In this assignment, a feed-forward artificial neural network (ANN) is implemented from scratch to predict the penalty score of a mapping between tasks and employees.

In this notebook we will:
1. Load the 100 mappings dataset  
2. Preprocess & encode into 110-dim vectors  
3. Define the ANN architectures and implement forward, backward, updates by hand  
5. Train via mini-batch SGD over grid of hyperparameters  
6. Produce the eight required comparison plots  
7. Export results for report submission  



## Assignment Imports

In [62]:
!git clone https://github.com/tonyzrl/ANN_Assignment

fatal: destination path 'ANN_Assignment' already exists and is not an empty directory.


In [63]:
import numpy as np
import pandas as pd
import matplotlib.pyplot as plt
import time

# For reproducibility
np.random.seed(42)

# Task data: ID, Estimated Time, Difficulty, Deadline, Skill Required
tasks = [{"id": "T1", "estimated_time": 4, "difficulty": 3, "deadline": 8, "skill_required": "A"},
        {"id": "T2", "estimated_time": 6, "difficulty": 5, "deadline": 12, "skill_required": "B"},
        {"id": "T3", "estimated_time": 2, "difficulty": 2, "deadline": 6, "skill_required": "A"},
        {"id": "T4", "estimated_time": 5, "difficulty": 4, "deadline": 10, "skill_required": "C"},
        {"id": "T5", "estimated_time": 3, "difficulty": 1, "deadline": 7, "skill_required": "A"},
        {"id": "T6", "estimated_time": 8, "difficulty": 6, "deadline": 15, "skill_required": "B"},
        {"id": "T7", "estimated_time": 4, "difficulty": 3, "deadline": 9, "skill_required": "C"},
        {"id": "T8", "estimated_time": 7, "difficulty": 5, "deadline": 14, "skill_required": "B"},
        {"id": "T9", "estimated_time": 2, "difficulty": 2, "deadline": 5, "skill_required": "A"},
        {"id": "T10", "estimated_time": 6, "difficulty": 4, "deadline": 11, "skill_required": "C"},]

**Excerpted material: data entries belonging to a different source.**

(* ===== verification/PsUser.v ===== *)
(** * Processes of a user: [twelve-one/p_id_cmdn_si.c] and
      [twelve-two/pstree_implementation.c] of chapter 12

    Both programs read the lines of /proc/PID/status into one buffer and cut
    them up in place, so pointers into the buffer outlive the line they were
    taken from.  The buffer is a list of characters, a pointer into it an
    offset, and every access outside it a crash. *)

From S2P Require Import Prelude CStdlib ErrFns GetNum Ugid Tlpi.

Definition TAB : ascii := "009"%char.
(** The size of [line], and what [fgets] stores at most before the null. *)
Definition LINE_SIZE : nat := 128.
Definition PATHNAME_SIZE : nat := 100.
Definition DIRNAME_SIZE : nat := 256.
Definition S_IFMT : Z := 61440.
Definition S_IFREG : Z := 32768.
Definition S_IFDIR : Z := 16384.

(** The file system under /proc, and the user database.  A directory is the
    names [readdir] gives and the error that ends it, 0 at its end; a file is
    the text its stream gives. *)
Class PsOS (K : Type) := {
  po_getpwnam : cstring → option Z;
  po_opendir : cstring → K → res (list cstring * Z) * K;
  po_closedir : K → res unit * K;
  po_stat : cstring → K → res Z * K;
  po_fopen : cstring → K → res (list ascii) * K;
  po_fclose : K → res unit * K;
  po_getpid : K → Z;
}.

(** ** Strings inside a buffer *)

(** The C string at an offset: [None] when it runs out of the buffer. *)
Definition str_at (buf : list ascii) (off : nat) : option cstring :=
  if bool_decide (NUL ∈ drop off buf) then Some (until_nul (drop off buf)) else None.

(** The length of the longest prefix of characters satisfying [p]. *)
Fixpoint strspn (p : ascii → bool) (s : cstring) : nat :=
  match s with
  | [] => O
  | c :: r => if p c then S (strspn p r) else O
  end.

Definition in_set (delim : cstring) (c : ascii) : bool := bool_decide (c ∈ delim).

(** [strtok_r]: the buffer, the token or a null pointer, and [saveptr]. *)
Definition strtok_r (buf : list ascii) (str : option nat) (delim : cstring) (saveptr : nat)
    : option (list ascii * option nat * nat) :=
  let s := default saveptr str in
  t ← str_at buf s ;
  let n := strspn (in_set delim) t in
  let t' := drop n t in
  match t' with
  | [] => Some (buf, None, (s + n)%nat)
  | _ :: _ =>
      let m := strspn (negb ∘ in_set delim) t' in
      if (m =? length t')%nat then Some (buf, Some (s + n)%nat, (s + n + m)%nat)
      else Some (<[(s + n + m)%nat := NUL]> buf, Some (s + n)%nat, (s + n + m + 1)%nat)
  end.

# Employee data: ID, Available hours, Skill level, Skills
employees = [{"id": "E1", "hours_avail": 10, "skill_level": 4, "skills": ["A", "C"]},
            {"id": "E2", "hours_avail": 12, "skill_level": 6, "skills": ["A", "B", "C"]},
            {"id": "E3", "hours_avail": 8, "skill_level": 3, "skills": ["A"]},
            {"id": "E4", "hours_avail": 15, "skill_level": 7, "skills": ["B", "C"]},
            {"id": "E5", "hours_avail": 9, "skill_level": 5, "skills": ["A", "C"]}]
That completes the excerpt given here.